長崎市長に対する暴力事件について

昨日、本島等長崎市長が、市庁舎前において短銃で撃たれ、1か月の重傷を負うという事件が発生した。


本島市長が、去る昭和63年12月7日、長崎市議会本会議において、一般質問に答えるかたちで「天皇に戦争責任はあると思う」旨発言したことに関連し、その後、暴力的、脅迫的行為をもって、その発言を撤回させ言論を抑圧しようとする事態が相次いでいたが、昨日の事件は、それが白昼のテロ行為という最悪の事態にまで立ち至ったことを示している。


いうまでもなく、表現の自由は、憲法の保障する基本的人権のうち、最も重要なものの一つであり、当該意見に対する立場の如何を問わず、最大限かつ無条件に保護されなければならない。それは民主主義社会の不可欠の基礎をなすものであり、国民が等しく守り、発展させていかなければならないものである。
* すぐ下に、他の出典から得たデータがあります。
Definition map_activity_name_from_reports (db : Database) (service_request : ServiceRequest.t)
    : option ActivityName.t :=
  let task_reports_text := join_space (ServiceRequest.reports service_request) in
  match map_activity_name db task_reports_text with
  | Some a => Some a
  | None => map_activity_name db (ServiceRequest.description service_request)
  end.

(** [wars.filter(assigned_personnel__first_name__in=names)]: the join
    yields a report once for each assigned person the lookup matches. *)
Definition filter_first_name_in (names : list string)
    (wars : list WorkAccomplishmentReport.t) : list WorkAccomplishmentReport.t :=
  flat_map
    (fun w =>
       List.map (fun _ => w)
         (List.filter (fun p => existsb (String.eqb (User.first_name p)) names)
            (WorkAccomplishmentReport.assigned_personnel w)))
    wars.

(** [indicator.description.lower() in (war.description or "").lower()] *)
Definition indicator_matches (indicator : SuccessIndicator.t)
    (war : WorkAccomplishmentReport.t) : bool :=
  contains (lower (SuccessIndicator.description indicator))
    (lower (str_or (WorkAccomplishmentReport.description war) "")).

(** [f"{year}-{month_num:02d}"] *)
Definition month_key (year month_num : Z) : string :=
  str year +:+ "-" +:+ fmt_02d month_num.

(** The candidate reports of a call: unit and month, then the optional
    personnel filter.  The query set is built here and run later; the first
    words of the names are taken at once. *)
Definition candidates (db : Database) (unit : Unit.t) (year month_num : Z)
    (personnel_names : option (list string)) : result (list WorkAccomplishmentReport.t) :=
  let wars :=
    List.filter
      (fun w => (Unit.pk (WorkAccomplishmentReport.unit w) =? Unit.pk unit)
                && in_month year month_num w)
      (wars db) in
  match given personnel_names with
  | [] => Ok wars
  | names =>
      if names_all names then Ok wars
      else
        first_names ← comprehension (fun p => item0 (split_ws p)) names;
        Ok (filter_first_name_in first_names wars)
  end.

(** The body of the loop over indicators. *)
Definition report_row (db : Database) (unit : Unit.t) (year month_num : Z)
    (wars : list WorkAccomplishmentReport.t) (indicator : SuccessIndicator.t) : IpmtRow :=
  let matched_war := List.find (indicator_matches indicator) wars in
  let description :=
    match matched_war with
    | Some w => WorkAccomplishmentReport.description w
    | None => ""
    end in
  let ipmt_draft :=
    qs_first IPMTDraft.pk
      (List.filter
         (fun d => (IPMTDraft.indicator_id d =? SuccessIndicator.pk indicator)
                   && (IPMTDraft.unit_id d =? Unit.pk unit)
                   && String.eqb (IPMTDraft.month d) (month_key year month_num))
         (ipmt_drafts db)) in
  let remarks :=
    match ipmt_draft with
    | Some d => IPMTDraft.remarks d
    | None => Some ""
    end in
  {| indicator := SuccessIndicator.code indicator;
     description := description;
     remarks := remarks;
     war_id := matched_war ≫= WorkAccomplishmentReport.pk |}.

(** [SuccessIndicator.objects.filter(unit=unit, is_active=True)] *)
Definition active_indicators (db : Database) (unit : Unit.t) : list SuccessIndicator.t :=
  List.filter
    (fun i => (Unit.pk (SuccessIndicator.unit i) =? Unit.pk unit)
              && SuccessIndicator.is_active i)
    (success_indicators db).

Definition collect_ipmt_reports (db : Database) (year month_num : Z)
    (unit_name : option string) (personnel_names : option (list string))
    : result (list IpmtRow) :=
  found ← qs_get (List.filter (fun u => iexact (Unit.name u) unit_name) (units db));
  match found with
  | None => Ok []
  | Some unit =>
      let indicators := active_indicators db unit in
      wars ← candidates db unit year month_num personnel_names;
      comprehension
        (fun indicator =>
           wars ← run_query year wars;
           Ok (report_row db unit year month_num wars indicator))
        indicators
  end.

(** [year, month_num = map(int, month_filter.split("-"))], any
    [ValueError] replaced by the one of the format message. *)
Definition parse_month_filter (month_filter : string) : result (Z * Z) :=
  match List.map int (split_on "-" month_filter) with
  | [Some year; Some month_num] => Ok (year, month_num)
  | _ => Raise (ValueError "Month filter must be in 'YYYY-MM' format.")
  end.

(** [list(set(l))]; the order a Python set is listed in is unspecified,
    first occurrences are kept here. *)
Definition list_set (l : list string) : list string :=
  fold_left (fun acc x => if existsb (String.eqb x) acc then acc else (acc ++ [x])%list) l [].

(** A data frame: column names and rows. *)
Definition DataFrame : Type := list string * list (list cell).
しかるに、長崎市長の発言に対する一連の行為は、暴力と脅迫によって言論の自由を抑圧しようとするものであって、基本的人権の尊重及び民主主義を基盤とする憲法秩序に対する重大な挑戦であり、断じて許されるべきものではない。


当連合会は、基本的人権を擁護し、社会正義を実現することを使命とする弁護士並びに弁護士会の立場から、今回のテロ行為に対し厳重に抗議し、今後とも表現の自由の確立に向けて一層の努力を続けることを表明するものである。